* BRIEF *
All of the entries must appear again exactly as written.
###
Definition new_importer (r : repo) : importer := mkImporter r ∅ false 0 0 [] "" "" false [].

Definition signal (e : import_signal) (s : importer) : importer := s <| im_signals := im_signals s ++ [e] |>.

Record QrParseResult := mkParse {
  success : bool;
  importResult : ImportResult;
  chunksReceived : Z;
  chunksTotal : Z
}.

(** [ServerCredentials::isValid] of the object's credentials. *)
Definition credentials_valid (config : obj) : bool :=
  negb (str_empty (to_string (ofind Key.hostName config)))
  && negb (str_empty (to_string (ofind Key.userName config)))
  && negb (str_empty (to_string (ofind Key.password config)))
  && (0 <? to_int 0 (ofind Key.port config))%Z.

Section Controllers.
Context {IW : ImportWorld}.

Abbreviation kindOf := (configTypeFromJson freeV2Endpoint premiumV1Endpoint).

(** *** Scanning *)

Definition startDecodingQr (s : importer) : importer :=
  s <| m_qrCodeChunks := ∅ |> <| m_totalQrCodeChunksCount := 0%Z |>
    <| m_receivedQrCodeChunksCount := 0%Z |> <| m_isQrCodeProcessed := true |>.

(** The chunks in order, a missing one empty. *)
Definition assembled (chunks : gmap Z string) (total : Z) : string :=
  joined (map (fun i => default "" (chunks !! Z.of_nat i)) (seq 0 (Z.to_nat total))).

(** A chunk of a series; [s] is the stream after the magic number. *)
Definition parse_chunk (s : string) (c : importer) : QrParseResult * importer :=
  let '(chunksCount, s) := read_number 1 s in
  let c := if negb (m_totalQrCodeChunksCount c =? chunksCount)%Z then c <| m_qrCodeChunks := ∅ |> else c in
  let c := c <| m_totalQrCodeChunksCount := chunksCount |> in
  let '(chunkId, s) := read_number 1 s in
  let c := c <| m_qrCodeChunks := <[chunkId := read_bytes s]> (m_qrCodeChunks c) |> in
  let c := c <| m_receivedQrCodeChunksCount := Z.of_nat (size (m_qrCodeChunks c)) |> in
  let parseResult := mkParse false no_result (m_receivedQrCodeChunksCount c) (m_totalQrCodeChunksCount c) in
  if (Z.of_nat (size (m_qrCodeChunks c)) =? m_totalQrCodeChunksCount c)%Z then
    let data := assembled (m_qrCodeChunks c) (m_totalQrCodeChunksCount c) in
    let result := extractConfigFromQr (im_repo c) data in
    if bool_decide (errorCode result = ErrorCode.NoError)
    then (mkParse true result (chunksReceived parseResult) (chunksTotal parseResult),
          c <| m_isQrCodeProcessed := false |>)
    else (parseResult, c <| m_qrCodeChunks := ∅ |> <| m_totalQrCodeChunksCount := 0%Z |>
                         <| m_receivedQrCodeChunksCount := 0%Z |>)
  else (parseResult, c).

Definition parseQrCodeChunk (code : string) (c : importer) : QrParseResult * importer :=
  let parseResult := mkParse false no_result (m_receivedQrCodeChunksCount c) (m_totalQrCodeChunksCount c) in
  if negb (m_isQrCodeProcessed c) then (parseResult, c)
  else
    let ba := fromBase64 code in
    let '(magic, s) := read_number 2 ba in
    if (magic =? qrMagicCode)%Z then parse_chunk s c
    else
      let result := extractConfigFromQr (im_repo c) code in
      let result :=
        if bool_decide (errorCode result = ErrorCode.NoError) then result
        else extractConfigFromQr (im_repo c) ba in
      if bool_decide (errorCode result = ErrorCode.NoError)
      then (mkParse true result (chunksReceived parseResult) (chunksTotal parseResult),
            c <| m_isQrCodeProcessed := false |>)
      else (parseResult, c).
Lemma extract_text r data name c host port awg :
  extractShareLink r data name = None -> checkConfigFormat data = ConfigTypes.WireGuard ->
  lastConfigOf data = Some (c, host, port, awg) ->
  let result := extractConfigFromData r data name in
  errorCode result = ErrorCode.NoError /\ holds (container_of c port awg) (config result).
Proof.
  intros Hs Hf Hc. unfold extractConfigFromData, decode_config. rewrite Hs, Hf. cbn [bool_decide].
  rewrite bool_decide_eq_false_2 by done. unfold extract_wireguard, extractWireGuardConfig. rewrite Hc.
  set (o := oset Key.hostName (JStr host) _).
  assert (Ho : holds (container_of c port awg) o).
  { unfold o. apply holds_oset; [not_probed|]. destruct (search match_dns data) as [[d1 d2]|];
      repeat (apply holds_oset; [not_probed|]); apply holds_new. }
  clearbody o. destruct o as [|kv o]; [by destruct Ho|].
  destruct (str_empty _); (split; [done|]); [done|].
  refine (holds_oset _ Key.description (JStr (connectionName name)) (kv :: o) _ Ho). not_probed.
Qed.

(** The object the account's configuration becomes. *)
Definition account_object (key mode profile : string) (o : obj) : obj :=
  with_profile key mode profile (oset importKey.managedProfileId (JStr importKey.tunnelCoreManagedProfileId) o).

Lemma holds_account cont key mode profile o : holds cont o -> holds cont (account_object key mode profile o).
Proof.
  intros Ho. unfold account_object, with_profile. repeat case_match; repeat (apply holds_oset; [not_probed|]); done.
Qed.

Lemma account_fields key mode profile o :
  let o' := account_object key mode profile o in
  to_string (ofind importKey.managedProfileId o') = importKey.tunnelCoreManagedProfileId /\
  to_string (ofind importKey.managedProfileKey o') = key /\
  to_string (ofind importKey.managedObfuscationMode o') =
    (if String.eqb (to_lower (trimmed mode)) "client_dynamic" then "client_dynamic" else "static").
Proof.
  cbv zeta. unfold account_object, with_profile. destruct (String.eqb _ _); [|case_match]; look; done.
Qed.

Lemma import_containers cont o s : holds cont o ->
  importConfig o s = signal importFinished (s <| im_repo := store o (im_repo s) |>).
Proof. intros [_ Hc]. unfold importConfig, ocontains. by rewrite Hc, orb_true_r. Qed.

Lemma import_account data name key mode profile s cont :
  let result := extractConfigFromData (im_repo s) data (fileName (slashes name)) in
  errorCode result = ErrorCode.NoError -> holds cont (config result) ->
  let s' := importTunnelCoreConfig data name key mode profile s in
  im_repo s' = store (account_object key mode profile (config result)) (im_repo s) /\
  im_signals s' = im_signals s ++ [importConfigChanged; importConfigChanged; importFinished; importConfigChanged].
Proof.
  cbv zeta. intros He Ho. unfold importTunnelCoreConfig, extractTunnelCoreConfigFromData, ui_extractConfigFromData,
    take_result. rewrite He, bool_decide_eq_true_2 by done. cbn [negb].
  unfold ui_importConfig.
  rewrite (import_containers cont) by exact (holds_account cont key mode profile _ Ho).
  split; [done|]. unfold accept, signal. cbn [im_signals upd setter]. by rewrite <- !app_assoc.
Qed.
End Text.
###
* SOLUTION *
Definition new_importer (r : repo) : importer := mkImporter r ∅ false 0 0 [] "" "" false [].

Definition signal (e : import_signal) (s : importer) : importer := s <| im_signals := im_signals s ++ [e] |>.

Record QrParseResult := mkParse {
  success : bool;
  importResult : ImportResult;
  chunksReceived : Z;
  chunksTotal : Z
}.

(** [ServerCredentials::isValid] of the object's credentials. *)
Definition credentials_valid (config : obj) : bool :=
  negb (str_empty (to_string (ofind Key.hostName config)))
  && negb (str_empty (to_string (ofind Key.userName config)))
  && negb (str_empty (to_string (ofind Key.password config)))
  && (0 <? to_int 0 (ofind Key.port config))%Z.

Section Controllers.
Context {IW : ImportWorld}.

Abbreviation kindOf := (configTypeFromJson freeV2Endpoint premiumV1Endpoint).

(** *** Scanning *)

Definition startDecodingQr (s : importer) : importer :=
  s <| m_qrCodeChunks := ∅ |> <| m_totalQrCodeChunksCount := 0%Z |>
    <| m_receivedQrCodeChunksCount := 0%Z |> <| m_isQrCodeProcessed := true |>.

(** The chunks in order, a missing one empty. *)
Definition assembled (chunks : gmap Z string) (total : Z) : string :=
  joined (map (fun i => default "" (chunks !! Z.of_nat i)) (seq 0 (Z.to_nat total))).

(** A chunk of a series; [s] is the stream after the magic number. *)
Definition parse_chunk (s : string) (c : importer) : QrParseResult * importer :=
  let '(chunksCount, s) := read_number 1 s in
  let c := if negb (m_totalQrCodeChunksCount c =? chunksCount)%Z then c <| m_qrCodeChunks := ∅ |> else c in
  let c := c <| m_totalQrCodeChunksCount := chunksCount |> in
  let '(chunkId, s) := read_number 1 s in
  let c := c <| m_qrCodeChunks := <[chunkId := read_bytes s]> (m_qrCodeChunks c) |> in
  let c := c <| m_receivedQrCodeChunksCount := Z.of_nat (size (m_qrCodeChunks c)) |> in
  let parseResult := mkParse false no_result (m_receivedQrCodeChunksCount c) (m_totalQrCodeChunksCount c) in
  if (Z.of_nat (size (m_qrCodeChunks c)) =? m_totalQrCodeChunksCount c)%Z then
    let data := assembled (m_qrCodeChunks c) (m_totalQrCodeChunksCount c) in
    let result := extractConfigFromQr (im_repo c) data in
    if bool_decide (errorCode result = ErrorCode.NoError)
    then (mkParse true result (chunksReceived parseResult) (chunksTotal parseResult),
          c <| m_isQrCodeProcessed := false |>)
    else (parseResult, c <| m_qrCodeChunks := ∅ |> <| m_totalQrCodeChunksCount := 0%Z |>
                         <| m_receivedQrCodeChunksCount := 0%Z |>)
  else (parseResult, c).

Definition parseQrCodeChunk (code : string) (c : importer) : QrParseResult * importer :=
  let parseResult := mkParse false no_result (m_receivedQrCodeChunksCount c) (m_totalQrCodeChunksCount c) in
  if negb (m_isQrCodeProcessed c) then (parseResult, c)
  else
    let ba := fromBase64 code in
    let '(magic, s) := read_number 2 ba in
    if (magic =? qrMagicCode)%Z then parse_chunk s c
    else
      let result := extractConfigFromQr (im_repo c) code in
      let result :=
        if bool_decide (errorCode result = ErrorCode.NoError) then result
        else extractConfigFromQr (im_repo c) ba in
      if bool_decide (errorCode result = ErrorCode.NoError)
      then (mkParse true result (chunksReceived parseResult) (chunksTotal parseResult),
            c <| m_isQrCodeProcessed := false |>)
      else (parseResult, c).
Lemma extract_text r data name c host port awg :
  extractShareLink r data name = None -> checkConfigFormat data = ConfigTypes.WireGuard ->
  lastConfigOf data = Some (c, host, port, awg) ->
  let result := extractConfigFromData r data name in
  errorCode result = ErrorCode.NoError /\ holds (container_of c port awg) (config result).
Proof.
  intros Hs Hf Hc. unfold extractConfigFromData, decode_config. rewrite Hs, Hf. cbn [bool_decide].
  rewrite bool_decide_eq_false_2 by done. unfold extract_wireguard, extractWireGuardConfig. rewrite Hc.
  set (o := oset Key.hostName (JStr host) _).
  assert (Ho : holds (container_of c port awg) o).
  { unfold o. apply holds_oset; [not_probed|]. destruct (search match_dns data) as [[d1 d2]|];
      repeat (apply holds_oset; [not_probed|]); apply holds_new. }
  clearbody o. destruct o as [|kv o]; [by destruct Ho|].
  destruct (str_empty _); (split; [done|]); [done|].
  refine (holds_oset _ Key.description (JStr (connectionName name)) (kv :: o) _ Ho). not_probed.
Qed.

(** The object the account's configuration becomes. *)
Definition account_object (key mode profile : string) (o : obj) : obj :=
  with_profile key mode profile (oset importKey.managedProfileId (JStr importKey.tunnelCoreManagedProfileId) o).

Lemma holds_account cont key mode profile o : holds cont o -> holds cont (account_object key mode profile o).
Proof.
  intros Ho. unfold account_object, with_profile. repeat case_match; repeat (apply holds_oset; [not_probed|]); done.
Qed.

Lemma account_fields key mode profile o :
  let o' := account_object key mode profile o in
  to_string (ofind importKey.managedProfileId o') = importKey.tunnelCoreManagedProfileId /\
  to_string (ofind importKey.managedProfileKey o') = key /\
  to_string (ofind importKey.managedObfuscationMode o') =
    (if String.eqb (to_lower (trimmed mode)) "client_dynamic" then "client_dynamic" else "static").
Proof.
  cbv zeta. unfold account_object, with_profile. destruct (String.eqb _ _); [|case_match]; look; done.
Qed.

Lemma import_containers cont o s : holds cont o ->
  importConfig o s = signal importFinished (s <| im_repo := store o (im_repo s) |>).
Proof. intros [_ Hc]. unfold importConfig, ocontains. by rewrite Hc, orb_true_r. Qed.

Lemma import_account data name key mode profile s cont :
  let result := extractConfigFromData (im_repo s) data (fileName (slashes name)) in
  errorCode result = ErrorCode.NoError -> holds cont (config result) ->
  let s' := importTunnelCoreConfig data name key mode profile s in
  im_repo s' = store (account_object key mode profile (config result)) (im_repo s) /\
  im_signals s' = im_signals s ++ [importConfigChanged; importConfigChanged; importFinished; importConfigChanged].
Proof.
  cbv zeta. intros He Ho. unfold importTunnelCoreConfig, extractTunnelCoreConfigFromData, ui_extractConfigFromData,
    take_result. rewrite He, bool_decide_eq_true_2 by done. cbn [negb].
  unfold ui_importConfig.
  rewrite (import_containers cont) by exact (holds_account cont key mode profile _ Ho).
  split; [done|]. unfold accept, signal. cbn [im_signals upd setter]. by rewrite <- !app_assoc.
Qed.
End Text.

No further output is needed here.